- [The task]
For the data below, give again exactly the lines from the one containing "reg_process_id : option Z;" through the one containing "fio_open_path : option str;", both ends included, and no others.

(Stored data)
(* ===== verification/EtwEvents.v ===== *)
(** * EtwEvents: decoded ETW events (src/etw/decode/events.rs)

    The data types of the decoder, field for field.  A [ProcessId] is its
    [u32]; a GUID is its four components; an [IpAddr] is its bytes. *)

From Stdlib Require Import ZArith Lia String Ascii.
From stdpp Require Import base list strings gmap numbers sorting.
From S2P Require Import Prelude Text.

Open Scope Z_scope.

Record GUID := mkGUID { guid_data1 : Z; guid_data2 : Z; guid_data3 : Z; guid_data4 : list Z }.
#[export] Instance GUID_eq_dec : EqDecision GUID.
Proof. solve_decision. Defined.

Inductive IpAddr := V4 (octets : list Z) | V6 (octets : list Z).
#[export] Instance IpAddr_eq_dec : EqDecision IpAddr.
Proof. solve_decision. Defined.

Inductive EventFieldValue :=
  | Val_String (v : str)
  | Val_IpAddr (v : IpAddr)
  | Val_U8 (v : Z)
  | Val_U16 (v : Z)
  | Val_U32 (v : Z)
  | Val_U64 (v : Z)
  | Val_I32 (v : Z)
  | Val_I64 (v : Z)
  | Val_Bool (v : bool)
  | Val_Guid (v : GUID)
  | Val_Binary (v : list Z)
  | Val_Pointer (v : Z).
#[export] Instance EventFieldValue_eq_dec : EqDecision EventFieldValue.
Proof. solve_decision. Defined.

Record EventField := mkEventField {
  field_name : str;
  field_value : EventFieldValue }.
#[export] Instance EventField_eq_dec : EqDecision EventField.
Proof. solve_decision. Defined.

Inductive TcpOperation :=
  | Tcp_Send
  | Tcp_Receive
  | Tcp_Connect
  | Tcp_Disconnect
  | Tcp_Retransmit
  | Tcp_Accept
  | Tcp_Reconnect
  | Tcp_Copy
  | Tcp_Unknown.
#[export] Instance TcpOperation_eq_dec : EqDecision TcpOperation.
Proof. solve_decision. Defined.

Record TcpEvent := mkTcpEvent {
  tcp_operation : TcpOperation;
  tcp_process_id : option Z;
  tcp_source_ip : option IpAddr;
  tcp_source_port : option Z;
  tcp_destination_ip : option IpAddr;
  tcp_destination_port : option Z;
  tcp_size : option Z;
  tcp_sequence_number : option Z }.
#[export] Instance TcpEvent_eq_dec : EqDecision TcpEvent.
Proof. solve_decision. Defined.

Inductive RegistryOperation :=
  | RegOp_Create
  | RegOp_Open
  | RegOp_DeleteKey
  | RegOp_QueryKey
  | RegOp_SetValue
  | RegOp_DeleteValue
  | RegOp_QueryValue
  | RegOp_EnumerateKey
  | RegOp_EnumerateValue
  | RegOp_SetInformation
  | RegOp_Flush
  | RegOp_KcbCreate
  | RegOp_KcbDelete
  | RegOp_KcbRundownBegin
  | RegOp_KcbRundownEnd
  | RegOp_Virtualize
  | RegOp_Close
  | RegOp_SetSecurity
  | RegOp_QuerySecurity
  | RegOp_Unknown.
#[export] Instance RegistryOperation_eq_dec : EqDecision RegistryOperation.
Proof. solve_decision. Defined.

Record RegistryEvent := mkRegistryEvent {
  reg_operation : RegistryOperation;
  reg_process_id : option Z;
  reg_key_name : option str;
  reg_relative_name : option str;
  reg_value_name : option str;
  reg_status : option Z;
  reg_key_handle : option Z }.
#[export] Instance RegistryEvent_eq_dec : EqDecision RegistryEvent.
Proof. solve_decision. Defined.

Inductive FileIoOperation :=
  | FileOp_Name
  | FileOp_Create
  | FileOp_NameCreate
  | FileOp_NameDelete
  | FileOp_Rundown
  | FileOp_Cleanup
  | FileOp_Close
  | FileOp_SetInformation
  | FileOp_DirectoryEnumeration
  | FileOp_Flush
  | FileOp_QueryInformation
  | FileOp_FileSystemControl
  | FileOp_OperationEnd
  | FileOp_DirectoryNotification
  | FileOp_Read
  | FileOp_Write
  | FileOp_Delete
  | FileOp_Rename
  | FileOp_DeletePath
  | FileOp_RenamePath
  | FileOp_SetLinkPath
  | FileOp_Unknown.
#[export] Instance FileIoOperation_eq_dec : EqDecision FileIoOperation.
Proof. solve_decision. Defined.

Record FileIoEvent := mkFileIoEvent {
  fio_operation : FileIoOperation;
  fio_process_id : option Z;
  fio_thread_id : option Z;
  fio_file_object : option Z;
  fio_irp_ptr : option Z;
  fio_file_key : option Z;
  fio_open_path : option str;
  fio_file_name : option str;
  fio_create_options : option Z;
  fio_file_attributes : option Z;
  fio_share_access : option Z;
  fio_info_class : option Z;
  fio_extra_info : option Z;
  fio_io_size : option Z;
  fio_offset : option Z }.
#[export] Instance FileIoEvent_eq_dec : EqDecision FileIoEvent.
Proof. solve_decision. Defined.

Record ProcessStartEvent := mkProcessStartEvent {
  ps_process_id : Z;
  ps_parent_process_id : Z;
  ps_session_id : option Z;
  ps_exit_status : option Z;
  ps_unique_process_key : option Z;
  ps_directory_table_base : option Z;
  ps_image_file_name : str;
  ps_command_line : option str;
  ps_user_sid : option str;
  ps_version : Z }.
#[export] Instance ProcessStartEvent_eq_dec : EqDecision ProcessStartEvent.
Proof. solve_decision. Defined.

Record ProcessEndEvent := mkProcessEndEvent {
  pe_process_id : Z;
  pe_parent_process_id : Z;
  pe_session_id : option Z;
  pe_exit_status : option Z;
  pe_unique_process_key : option Z;
  pe_directory_table_base : option Z;
  pe_image_file_name : str;
  pe_command_line : option str;
  pe_user_sid : option str;
  pe_version : Z }.
#[export] Instance ProcessEndEvent_eq_dec : EqDecision ProcessEndEvent.
Proof. solve_decision. Defined.

Record ImageLoadEvent := mkImageLoadEvent {
  il_process_id : Z;
  il_image_base : Z;
  il_image_size : Z;
  il_checksum : Z;
  il_timestamp : Z;
  il_default_base : Z;
  il_file_name : str;
  il_version : Z }.
#[export] Instance ImageLoadEvent_eq_dec : EqDecision ImageLoadEvent.
Proof. solve_decision. Defined.

Record ImageUnloadEvent := mkImageUnloadEvent {
  iu_process_id : Z;
  iu_image_base : Z;
  iu_image_size : Z;
  iu_checksum : Z;
  iu_timestamp : Z;
  iu_default_base : Z;
  iu_file_name : str;
  iu_version : Z }.
#[export] Instance ImageUnloadEvent_eq_dec : EqDecision ImageUnloadEvent.
Proof. solve_decision. Defined.

Inductive DecodedEvent :=
  | Decoded_ProcessStart (v : ProcessStartEvent)
  | Decoded_ProcessEnd (v : ProcessEndEvent)
  | Decoded_ImageLoad (v : ImageLoadEvent)
  | Decoded_ImageUnload (v : ImageUnloadEvent)
  | Decoded_Tcp (v : TcpEvent)
  | Decoded_Registry (v : RegistryEvent)
  | Decoded_FileIo (v : FileIoEvent)
  | Decoded_Generic (v : list EventField)
  | Decoded_Unknown.
#[export] Instance DecodedEvent_eq_dec : EqDecision DecodedEvent.
Proof. solve_decision. Defined.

- [Result]
  reg_process_id : option Z;
  reg_key_name : option str;
  reg_relative_name : option str;
  reg_value_name : option str;
  reg_status : option Z;
  reg_key_handle : option Z }.
#[export] Instance RegistryEvent_eq_dec : EqDecision RegistryEvent.
Proof. solve_decision. Defined.

Inductive FileIoOperation :=
  | FileOp_Name
  | FileOp_Create
  | FileOp_NameCreate
  | FileOp_NameDelete
  | FileOp_Rundown
  | FileOp_Cleanup
  | FileOp_Close
  | FileOp_SetInformation
  | FileOp_DirectoryEnumeration
  | FileOp_Flush
  | FileOp_QueryInformation
  | FileOp_FileSystemControl
  | FileOp_OperationEnd
  | FileOp_DirectoryNotification
  | FileOp_Read
  | FileOp_Write
  | FileOp_Delete
  | FileOp_Rename
  | FileOp_DeletePath
  | FileOp_RenamePath
  | FileOp_SetLinkPath
  | FileOp_Unknown.
#[export] Instance FileIoOperation_eq_dec : EqDecision FileIoOperation.
Proof. solve_decision. Defined.

Record FileIoEvent := mkFileIoEvent {
  fio_operation : FileIoOperation;
  fio_process_id : option Z;
  fio_thread_id : option Z;
  fio_file_object : option Z;
  fio_irp_ptr : option Z;
  fio_file_key : option Z;
  fio_open_path : option str;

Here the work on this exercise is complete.